Records supplied →

=== Section Start ===

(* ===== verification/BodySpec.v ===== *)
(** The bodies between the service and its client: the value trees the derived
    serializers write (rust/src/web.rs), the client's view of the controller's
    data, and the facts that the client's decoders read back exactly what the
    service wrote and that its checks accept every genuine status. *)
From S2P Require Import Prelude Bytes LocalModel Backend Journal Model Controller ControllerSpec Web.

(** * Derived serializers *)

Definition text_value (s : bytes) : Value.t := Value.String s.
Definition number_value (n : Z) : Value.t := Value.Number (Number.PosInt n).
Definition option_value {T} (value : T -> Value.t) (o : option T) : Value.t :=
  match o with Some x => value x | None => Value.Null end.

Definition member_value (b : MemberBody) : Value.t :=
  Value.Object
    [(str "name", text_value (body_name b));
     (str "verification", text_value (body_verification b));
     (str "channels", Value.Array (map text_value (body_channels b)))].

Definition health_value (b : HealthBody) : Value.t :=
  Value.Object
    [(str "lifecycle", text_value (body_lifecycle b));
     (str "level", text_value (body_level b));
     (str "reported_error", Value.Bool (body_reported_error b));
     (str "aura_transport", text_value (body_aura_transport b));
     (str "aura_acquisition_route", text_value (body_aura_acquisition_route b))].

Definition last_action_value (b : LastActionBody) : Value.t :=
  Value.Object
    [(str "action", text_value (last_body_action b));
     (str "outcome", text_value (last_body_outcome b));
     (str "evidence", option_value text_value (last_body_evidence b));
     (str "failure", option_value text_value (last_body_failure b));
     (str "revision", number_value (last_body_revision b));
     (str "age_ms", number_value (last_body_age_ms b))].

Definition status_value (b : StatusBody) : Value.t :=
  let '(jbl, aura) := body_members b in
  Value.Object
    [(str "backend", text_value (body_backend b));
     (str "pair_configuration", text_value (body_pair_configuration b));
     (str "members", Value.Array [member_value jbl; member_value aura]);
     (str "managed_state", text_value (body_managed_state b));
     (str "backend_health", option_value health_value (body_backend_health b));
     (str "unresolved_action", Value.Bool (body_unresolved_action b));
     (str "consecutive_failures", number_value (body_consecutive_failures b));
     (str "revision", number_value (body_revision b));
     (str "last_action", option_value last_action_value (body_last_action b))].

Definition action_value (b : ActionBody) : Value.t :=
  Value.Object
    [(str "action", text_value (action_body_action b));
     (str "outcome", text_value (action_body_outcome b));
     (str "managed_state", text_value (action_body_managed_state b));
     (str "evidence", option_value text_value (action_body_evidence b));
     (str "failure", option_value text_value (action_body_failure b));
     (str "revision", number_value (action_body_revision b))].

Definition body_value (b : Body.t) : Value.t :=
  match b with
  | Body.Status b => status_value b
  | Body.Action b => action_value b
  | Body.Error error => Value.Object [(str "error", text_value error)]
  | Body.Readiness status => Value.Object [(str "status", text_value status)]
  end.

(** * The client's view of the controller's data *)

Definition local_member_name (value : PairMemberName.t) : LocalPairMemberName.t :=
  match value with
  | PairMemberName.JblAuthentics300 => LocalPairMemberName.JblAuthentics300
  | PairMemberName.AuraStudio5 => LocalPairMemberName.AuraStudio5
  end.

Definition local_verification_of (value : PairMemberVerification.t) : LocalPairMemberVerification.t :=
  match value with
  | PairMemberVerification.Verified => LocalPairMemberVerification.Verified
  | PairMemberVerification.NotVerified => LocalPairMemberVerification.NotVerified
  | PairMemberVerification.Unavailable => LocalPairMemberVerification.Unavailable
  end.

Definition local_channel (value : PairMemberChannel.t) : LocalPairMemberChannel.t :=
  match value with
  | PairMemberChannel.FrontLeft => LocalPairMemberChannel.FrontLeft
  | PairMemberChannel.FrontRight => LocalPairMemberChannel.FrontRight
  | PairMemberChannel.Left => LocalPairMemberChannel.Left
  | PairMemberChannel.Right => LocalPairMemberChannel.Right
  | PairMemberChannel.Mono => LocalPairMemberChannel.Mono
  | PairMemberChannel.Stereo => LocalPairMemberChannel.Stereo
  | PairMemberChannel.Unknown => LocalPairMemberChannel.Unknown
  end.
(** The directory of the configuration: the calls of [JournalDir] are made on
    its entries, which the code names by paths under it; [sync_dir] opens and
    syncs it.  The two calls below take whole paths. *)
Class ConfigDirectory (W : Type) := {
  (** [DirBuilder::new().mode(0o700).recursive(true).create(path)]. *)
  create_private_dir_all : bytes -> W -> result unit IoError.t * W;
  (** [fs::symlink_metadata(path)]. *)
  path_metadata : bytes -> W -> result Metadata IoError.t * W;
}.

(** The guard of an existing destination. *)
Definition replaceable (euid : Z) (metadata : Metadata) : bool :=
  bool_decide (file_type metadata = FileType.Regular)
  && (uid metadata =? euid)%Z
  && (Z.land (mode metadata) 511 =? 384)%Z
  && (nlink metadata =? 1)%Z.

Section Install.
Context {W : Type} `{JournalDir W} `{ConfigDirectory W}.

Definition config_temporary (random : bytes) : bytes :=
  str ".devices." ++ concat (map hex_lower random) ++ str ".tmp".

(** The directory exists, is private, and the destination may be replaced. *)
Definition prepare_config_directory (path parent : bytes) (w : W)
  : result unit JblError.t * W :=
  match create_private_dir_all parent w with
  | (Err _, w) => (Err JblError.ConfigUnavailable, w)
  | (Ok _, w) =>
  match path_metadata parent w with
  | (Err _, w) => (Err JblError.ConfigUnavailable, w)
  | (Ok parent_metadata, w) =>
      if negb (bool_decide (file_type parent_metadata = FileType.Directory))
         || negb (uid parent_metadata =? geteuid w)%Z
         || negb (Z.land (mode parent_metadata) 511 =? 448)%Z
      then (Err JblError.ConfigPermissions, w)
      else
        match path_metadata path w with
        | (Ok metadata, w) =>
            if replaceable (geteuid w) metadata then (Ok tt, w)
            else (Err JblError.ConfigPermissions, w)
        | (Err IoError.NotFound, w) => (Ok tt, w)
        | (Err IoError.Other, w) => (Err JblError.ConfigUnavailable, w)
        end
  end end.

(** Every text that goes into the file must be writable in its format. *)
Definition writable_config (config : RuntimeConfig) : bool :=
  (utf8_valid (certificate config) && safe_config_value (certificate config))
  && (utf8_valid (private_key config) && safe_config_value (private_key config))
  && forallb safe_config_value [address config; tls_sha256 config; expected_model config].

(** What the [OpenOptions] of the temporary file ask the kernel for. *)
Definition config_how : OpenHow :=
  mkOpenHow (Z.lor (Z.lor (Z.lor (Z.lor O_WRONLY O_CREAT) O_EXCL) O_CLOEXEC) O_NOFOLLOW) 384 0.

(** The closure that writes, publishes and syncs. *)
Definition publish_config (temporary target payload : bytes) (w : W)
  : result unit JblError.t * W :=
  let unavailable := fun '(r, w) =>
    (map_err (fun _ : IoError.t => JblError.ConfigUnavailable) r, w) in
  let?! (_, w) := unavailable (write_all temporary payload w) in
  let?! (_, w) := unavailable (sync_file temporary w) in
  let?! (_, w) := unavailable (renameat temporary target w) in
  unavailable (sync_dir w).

=== Section End ===

Task objective → Search the entries for "FileType" and copy each matching line.

Answer to this problem →
  bool_decide (file_type metadata = FileType.Regular)
      if negb (bool_decide (file_type parent_metadata = FileType.Directory))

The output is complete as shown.